Pour un parti de l'intelligence est le titre d'un manifeste rédigé par Henri Massis et publié dans Le Figaro (Supplément littéraire du Dimanche) du [1]. Fortement imprégné par le maurrassisme de l'Action française, il constitue la réponse des intellectuels de droite à la Déclaration de l'indépendance de l'Esprit rédigée par Romain Rolland et publiée le de la même année dans le quotidien L'Humanité. Selon le spécialiste de l'Action française Eugen Weber, le manifeste eut beaucoup de succès et obtint la signature d'une part considérable de l'intelligentsia conservatrice française de l'époque[2].

Le contexte

La « Déclaration de l'Indépendance de l'esprit » de Romain Rolland exhortait les intellectuels à abandonner l'attitude qui avait été la leur durant la Première Guerre mondiale, au cours de laquelle ils avaient, chacun dans son camp, rejoint l'union patriotique, et défendu l'effort de guerre. Ce faisant ils avaient, selon Rolland, « avili » la pensée, en la faisant servir les « intérêts égoïstes d'un clan politique ou social, d'un État, d'une patrie ou d'une classe[3]. » Invitant donc les intellectuels à tirer les leçons du passé, Rolland les exhortait à œuvrer pour réaliser l'union fraternelle du « Peuple de tous les hommes[4]. »
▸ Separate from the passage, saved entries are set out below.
Definition dialed_task (n : nat) (peer_addr : rstr) (tls_connector : option ClientConfig) (node : Node) (out : nat)
    (events : list Event) : Proc World () :=
  match connect_and_handshake n peer_addr tls_connector node with
  | None => mret ()
  | Some established => handle_connection (dial_stream established) out (Some (dial_info established)) events
  end.

(** ** Who is at the other end *)

Context `{!RustlsLaws} `{!TlsStreamLaws}.
(** Reading and writing leave the session alone. *)
Context (write_session : ∀ b s, peer_certificates (write_all b s).2 = peer_certificates s)
  (read_session : ∀ n s, peer_certificates (read_exact n s).2 = peer_certificates s).

Lemma write_frame_session b s : peer_certificates (AsyncFraming.write_frame write_all b s).2 = peer_certificates s.
Proof.
  unfold AsyncFraming.write_frame. destruct (u32_try_from _) as [len|]; [|done]. destruct (_ >? _)%Z; [done|].
  unfold mbind, ST_bind. pose proof (write_session (to_be_bytes len) s) as H1'.
  destruct (write_all (to_be_bytes len) s) as [[u|e] s1]; cbn in *; [|done].
  pose proof (write_session b s1) as H2'. destruct (write_all b s1) as [[u'|e] s2]; cbn in *; congruence.
Qed.

Lemma read_frame_session s : peer_certificates (AsyncFraming.read_frame read_exact s).2 = peer_certificates s.
Proof.
  unfold AsyncFraming.read_frame, mbind, ST_bind. pose proof (read_session 4 s) as H1'.
  destruct (read_exact 4 s) as [[l|e] s1]; cbn in *; [|done]. destruct (_ >? _)%Z; [done|]. cbn.
  match goal with |- context [read_exact ?k s1] => pose proof (read_session k s1) as H2'; destruct (read_exact k s1) as [[b|e] s2] end;
    cbn in *; congruence.
Qed.
Lemma dial_handshake_session n me addr s :
  peer_certificates (dial_handshake write_all read_exact into_writer from_reader n me addr s).2 = peer_certificates s.
Proof.
  unfold dial_handshake, Handshake.send, recv_hello, mbind, ST_bind. destruct (Envelope.to_bytes _ _) as [b|e]; [|done].
  pose proof (write_frame_session b s) as H1'. unfold mbind, ST_bind.
  destruct (AsyncFraming.write_frame write_all b s) as [[u|e] s1]; cbn in *; [|done].
  pose proof (read_frame_session s1) as H2'. destruct (AsyncFraming.read_frame read_exact s1) as [[b'|e] s2]; cbn in *; [|congruence].
  destruct (Envelope.from_bytes _ _) as [e|e]; cbn; [destruct (kind e); cbn|]; congruence.
Qed.

(** The sockets accepted before the first error: each gets its task. *)
Fixpoint served (accepted : list (Result (TcpStream * nat * list Event) io_error)) : list (TcpStream * nat * list Event) :=
  match accepted with
  | Ok a :: accepted' => a :: served accepted'
  | _ => []
  end.

Lemma accept_loop_tasks tls_acceptor accepted :
  (accept_loop tls_acceptor accepted).1 = (λ a, accepted_task tls_acceptor a.1.1 a.1.2 a.2) <$> served accepted.
Proof.
  induction accepted as [|[[[socket out] events]|err] l IH]; [done| |done]. cbn.
  destruct (accept_loop tls_acceptor l) as [tasks ended]. cbn in *. by rewrite IH.
Qed.

(** Whom a stream is from: nobody, or the leaf of a chain it presented. *)
Definition known_by (stream : MaybeTlsStream) (anchored : list bytes → Prop) : Prop :=
  match peer_certificates stream with
  | Some (leaf :: rest) => peer_fingerprint_of stream = Some (fingerprint sha256 leaf) ∧ anchored (leaf :: rest)
  | _ => peer_fingerprint_of stream = None
  end.

(** C20: who a node with TLS talks to. A socket it accepts that fails the
    handshake never becomes a connection; one that passes it becomes one that
    is anonymous, or known by the fingerprint of the leaf of the chain presented,
    which the certificates of the CA file vouch for. A dial becomes a connection
    only when the TCP connect, the TLS handshake and the exchange of [Hello]s all
    succeed; it is never anonymous, and the chain is vouched for under the name
    of the host dialed. Without TLS every accepted socket becomes an anonymous
    connection. *)
Theorem tls_connections_vouched (tls : TlsConfig) s c own accepted n addr node out events :
  build sha256 tls = Ok (s, c, own) →
  ∃ anchors, load_certs (ca tls) = Ok anchors
  ∧ Forall2 (λ a p, let '(socket, o, es) := a in
       match accept s socket with
       | Err _ => p = mret ()
       | Ok stream => p = run_connection from_reader (peer_fingerprint_of stream) o None es ∧ known_by stream (vouched anchors)
       end) (served accepted) (accept_loop (Some s) accepted).1
  ∧ (let task := dialed_task n addr (Some c) node out events in
     match tcp_connect addr with
     | Err _ => task = mret ()
     | Ok tcp =>
         match connect c tcp addr with
         | Err _ => task = mret ()
         | Ok stream =>
             match (dial_handshake write_all read_exact into_writer from_reader n (node_id node) (my_listen_addr node) stream).1 with
             | Err _ => task = mret ()
             | Ok info => ∃ leaf rest name,
                 task = run_connection from_reader (Some (fingerprint sha256 leaf)) out (Some info) events
                 ∧ peer_certificates stream = Some (leaf :: rest)
                 ∧ server_name (host_of addr) = Some name ∧ vouched_as name anchors (leaf :: rest)
             end
         end
     end)
  ∧ (accept_loop None accepted).1 = (λ a, run_connection from_reader None a.1.2 None a.2) <$> served accepted.
Proof.
  unfold build. intros (cert & Hcert & (k & Hkey & (anchors & Hca & (fp & Hfp & (s' & Hs & (c' & Hc & Hout)%and_then_ok)%and_then_ok)%and_then_ok)%and_then_ok)%and_then_ok)%and_then_ok.
  injection Hout as -> -> _.
  assert (∀ A (r : Result A TlsError) a, map_err to_io_error r = Ok a → r = Ok a) as Hok by (intros A [x|x] y; cbn; congruence).
  apply Hok in Hs as Hs%server_config_terms. apply Hok in Hc as Hc%client_config_terms. apply Hok in Hca. exists anchors.
  split; [done|]. rewrite !accept_loop_tasks. split; [|split; [|done]].
  - apply Forall2_fmap_r, Forall_Forall2_diag, Forall_true. intros [[socket o] es]. unfold accepted_task.
    destruct (accept s socket) as [stream|] eqn:Ha; cbn; rewrite ?Ha; [|done]. split; [done|]. unfold known_by, peer_fingerprint_of.
    apply accept_vouched in Ha. rewrite Hs in Ha. cbn in Ha.
    destruct (peer_certificates stream) as [[|leaf rest]|]; cbn; [done| |done]. by split; [|apply Ha].
  - unfold dialed_task, connect_and_handshake. destruct (tcp_connect addr) as [tcp|]; [|done].
    destruct (connect c tcp addr) as [stream|] eqn:Hcon; [|done].
    pose proof (dial_handshake_session n (node_id node) (my_listen_addr node) stream) as Hses.
    destruct (dial_handshake _ _ _ _ _ _ _ stream) as [[info|e] stream']; [|done]. cbn in *.
    apply connect_vouched in Hcon as (name & chain & Hname & Hp & Hne & Hv). rewrite Hc in Hv. cbn in Hv.
    destruct chain as [|leaf rest]; [done|]. exists leaf, rest, name. split; [|done].
    unfold handle_connection, peer_fingerprint_of. by rewrite Hses, Hp.
Qed.

(** ** The link of a dial *)

Context `{!MpscLaws Envelope}.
Trois semaines plus tard, dans le supplément littéraire du Figaro, est publié un texte, présenté comme la réponse à la déclaration faite précédemment par « certains intellectuels », dont les signataires du texte du Figaro estiment qu'elle est de nature à troubler l'opinion publique, qu'ils se donnent pour objectif de « guider » et de « protéger » contre ce qu'ils qualifient de « bolchévisme de la pensée. »

Le manifeste

Restaurer la Nation pour fédérer l'Europe

Contre l'internationalisme revendiqué par Romain Rolland, Henri Massis et les cosignataires du manifeste entendent défendre « l'esprit français », qui seul doit permettre la régénération spirituelle, morale et sociale de l'Occident, la défaite allemande devant replacer la France comme centre du rayonnement intellectuel de l'Europe :

« Nous croyons - et le monde croit avec nous - qu'il est dans la destinée de notre race de défendre les intérêts spirituels de l'humanité. La France victorieuse veut reprendre sa place souveraine dans l'ordre de l'esprit, qui est le seul ordre dans lequel s'exerce une domination légitime[5]. »
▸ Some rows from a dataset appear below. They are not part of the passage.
(* ===== verification/Utf8.v ===== *)
(** * UTF-8

    The bytes of a [str], and [String::from_utf8]: what the node reads from a
    socket as text and compares as bytes. *)

From S2P Require Import Prelude.
From S2P Require Import Text.

#[local] Open Scope Z_scope.

(** A Unicode scalar value. *)
Definition is_char (c : rchar) : Prop := 0 ≤ c < 0xD800 ∨ 0xDFFF < c ≤ 0x10FFFF.

Definition encode_char (c : rchar) : bytes :=
  if c <? 0x80 then [c]
  else if c <? 0x800 then [0xC0 + c / 64; 0x80 + c `mod` 64]
  else if c <? 0x10000 then [0xE0 + c / 4096; 0x80 + (c / 64) `mod` 64; 0x80 + c `mod` 64]
  else [0xF0 + c / 262144; 0x80 + (c / 4096) `mod` 64; 0x80 + (c / 64) `mod` 64; 0x80 + c `mod` 64].

(** [str::as_bytes] *)
Definition as_bytes (s : rstr) : bytes := concat (encode_char <$> s).

Definition continuation (b : Z) : bool := in_range 0x80 0xBF b.
(** The second bytes each lead byte of three and of four admits. *)
Definition lead3 (b0 b1 : Z) : bool :=
  (b0 =? 0xE0) && in_range 0xA0 0xBF b1 || (b0 =? 0xED) && in_range 0x80 0x9F b1
  || (in_range 0xE1 0xEC b0 || in_range 0xEE 0xEF b0) && continuation b1.
Definition lead4 (b0 b1 : Z) : bool :=
  (b0 =? 0xF0) && in_range 0x90 0xBF b1 || (b0 =? 0xF4) && in_range 0x80 0x8F b1
  || in_range 0xF1 0xF3 b0 && continuation b1.

Fixpoint from_utf8 (b : bytes) : option rstr :=
  match b with
  | [] => Some []
  | b0 :: t =>
      if in_range 0 0x7F b0 then cons b0 <$> from_utf8 t
      else match t with
      | [] => None
      | b1 :: t1 =>
          if in_range 0xC2 0xDF b0 && continuation b1 then cons ((b0 - 0xC0) * 64 + (b1 - 0x80)) <$> from_utf8 t1
          else match t1 with
          | [] => None
          | b2 :: t2 =>
              if lead3 b0 b1 && continuation b2
              then cons ((b0 - 0xE0) * 4096 + (b1 - 0x80) * 64 + (b2 - 0x80)) <$> from_utf8 t2
              else match t2 with
              | [] => None
              | b3 :: t3 =>
                  if lead4 b0 b1 && continuation b2 && continuation b3
                  then cons ((b0 - 0xF0) * 262144 + (b1 - 0x80) * 4096 + (b2 - 0x80) * 64 + (b3 - 0x80)) <$> from_utf8 t3
                  else None
              end
          end
      end
  end.

(** ** Round trip *)

Lemma in_range_true lo hi c : lo ≤ c ≤ hi → in_range lo hi c = true.
Proof. unfold in_range. lia. Qed.
Lemma in_range_false lo hi c : c < lo ∨ hi < c → in_range lo hi c = false.
Proof. unfold in_range. lia. Qed.

Lemma continuation_mod c : continuation (0x80 + c `mod` 64) = true.
Proof. apply in_range_true. pose proof (Z.mod_pos_bound c 64). lia. Qed.

Lemma from_encode_char c t : is_char c → from_utf8 (encode_char c ++ t) = cons c <$> from_utf8 t.
Proof.
  intros Hc. unfold encode_char, is_char in *.
  pose proof (Z.div_mod c 64 ltac:(lia)) as H64. pose proof (Z.mod_pos_bound c 64 ltac:(lia)).
  pose proof (Z.div_mod (c / 64) 64 ltac:(lia)) as H4096. pose proof (Z.mod_pos_bound (c / 64) 64 ltac:(lia)).
  pose proof (Z.div_mod (c / 4096) 64 ltac:(lia)) as Hbig. pose proof (Z.mod_pos_bound (c / 4096) 64 ltac:(lia)).
  rewrite Z.div_div in H4096, Hbig by lia. change (64 * 64) with 4096 in H4096. change (4096 * 64) with 262144 in Hbig.
  destruct (Z.ltb_spec c 0x80); [cbn [app from_utf8]; by rewrite in_range_true by lia|].
  destruct (Z.ltb_spec c 0x800); [|destruct (Z.ltb_spec c 0x10000)]; cbn [app from_utf8];
    rewrite (in_range_false 0 0x7F) by lia.
  - rewrite in_range_true, continuation_mod by lia. cbn [andb]. do 2 f_equal. lia.
  - rewrite (in_range_false 0xC2 0xDF), !continuation_mod by lia. cbn [andb].
    assert (lead3 (0xE0 + c / 4096) (0x80 + (c / 64) `mod` 64) = true) as ->.
    { unfold lead3, continuation, in_range. lia. }
    cbn [andb]. do 2 f_equal. lia.
  - rewrite (in_range_false 0xC2 0xDF) by lia. cbn [andb].
    assert (lead3 (0xF0 + c / 262144) (0x80 + (c / 4096) `mod` 64) = false) as ->.
    { unfold lead3, continuation, in_range. lia. }
    rewrite !continuation_mod. cbn [andb].
    assert (lead4 (0xF0 + c / 262144) (0x80 + (c / 4096) `mod` 64) = true) as ->.
    { unfold lead4, continuation, in_range. lia. }
    cbn [andb]. do 2 f_equal. lia.
Qed.

Lemma from_utf8_as_bytes s : Forall is_char s → from_utf8 (as_bytes s) = Some s.
Proof.
  induction 1 as [|c s Hc _ IH]; [done|]. unfold as_bytes. cbn [fmap list_fmap concat].
  rewrite from_encode_char by done. fold (as_bytes s). by rewrite IH.
Qed.

Lemma as_bytes_inj s t : Forall is_char s → Forall is_char t → as_bytes s = as_bytes t → s = t.
Proof. intros Hs Ht Heq. apply from_utf8_as_bytes in Hs, Ht. congruence. Qed.

Lemma as_bytes_app s t : as_bytes (s ++ t) = as_bytes s ++ as_bytes t.
Proof. unfold as_bytes. by rewrite fmap_app, concat_app. Qed.

(** [str::len] counts these bytes. *)
Lemma length_as_bytes s : length (as_bytes s) = str_len s.
Proof.
  unfold as_bytes, str_len. induction s as [|c s IH]; [done|]. cbn [fmap list_fmap concat sum_list_with].
  rewrite length_app, IH. f_equal. unfold encode_char, utf8_len. repeat case_match; done.
Qed.

(** An ASCII character is a byte of its own and occurs in no other. *)
Lemma encode_char_ascii c : 0 ≤ c < 0x80 → encode_char c = [c].
Proof. intros Hc. unfold encode_char. destruct (Z.ltb_spec c 0x80); [done|lia]. Qed.

Lemma elem_of_encode_char b c : is_char c → b < 0x80 → b ∈ encode_char c → c = b.
Proof.
  intros Hc Hb. unfold encode_char, is_char in *.
  assert (∀ x, 0 ≤ x `mod` 64) by (intros x; apply Z.mod_pos_bound; lia).
  assert (∀ d, 0 < d → 0 ≤ c / d) as Hdiv by (intros d Hd; apply Z.div_pos; lia).
  pose proof (H c). pose proof (H (c / 64)). pose proof (H (c / 4096)).
  pose proof (Hdiv 64 ltac:(lia)). pose proof (Hdiv 4096 ltac:(lia)). pose proof (Hdiv 262144 ltac:(lia)).
  repeat case_match; rewrite !elem_of_cons, elem_of_nil; lia.
Qed.

Lemma elem_of_as_bytes b s : Forall is_char s → b < 0x80 → b ∈ as_bytes s → b ∈ s.
Proof.
  intros Hs Hb Hin. unfold as_bytes in Hin. rewrite list_elem_of_In, in_concat in Hin. destruct Hin as (l & Hl & Hin).
  apply list_elem_of_In, list_elem_of_fmap in Hl as (c & -> & Hc). apply list_elem_of_In in Hin. rewrite Forall_forall in Hs.
  by apply elem_of_encode_char in Hin as <-; [|apply Hs|].
Qed.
Ce rôle historique d'avant-garde de la défense de la civilisation assigné à la France oblige les intellectuels français, s'ils veulent prendre part à ce combat civilisateur, à « s'appuyer sur une patrie bien assise », et donc à se « rallier de toute leur raison et de tout leur cœur aux doctrines qui protègent et maintiennent l'existence de la France, aux idées conservatrices de sa substance immortelle. » L'internationalisme de la pensée doit s'appuyer sur une base nationale, car « n'est-ce pas en se nationalisant qu'une littérature prend une signification plus universelle, un intérêt plus humainement général ? » En travaillant à la restauration nationale « c'est à l'Europe et à tout ce qui subsiste d'humanité dans le monde que va [la] sollicitude » des signataires du manifeste[6].

La restauration spirituelle

Massis voit comme un obstacle à la sauvegarde de « l'esprit français » le primat accordé au développement industriel et commercial du pays, et l'idéologie matérialiste qui le sous-tend : bien qu'ils appellent également de leurs vœux « cette réforme économique et matérielle », les signataires du manifeste ne le veulent pas qu'elle se fasse « au détriment de l'esprit » : « ici comme ailleurs, c'est l'intelligence qui prime tout », car c'est elle la garante de la sauvegarde de la culture et de la morale, que les « gens pratiques », tenants du « modernisme industriel », tiennent pour quantité négligeable[7].

Cette réforme morale indispensable au bonheur de l'homme et qui doit accompagner la réforme sociale, doit nécessairement être d'inspiration catholique :

« Croyants, nous jugeons que l'Église est la seule puissance morale légitime et qu'il n'appartient qu'à elle de former les mœurs ; incroyants, mais préoccupés du sort de la civilisation, l'alliance catholique nous apparaît indispensable[8]. »

Contre la « ploutocratie » et le « Bolchévisme »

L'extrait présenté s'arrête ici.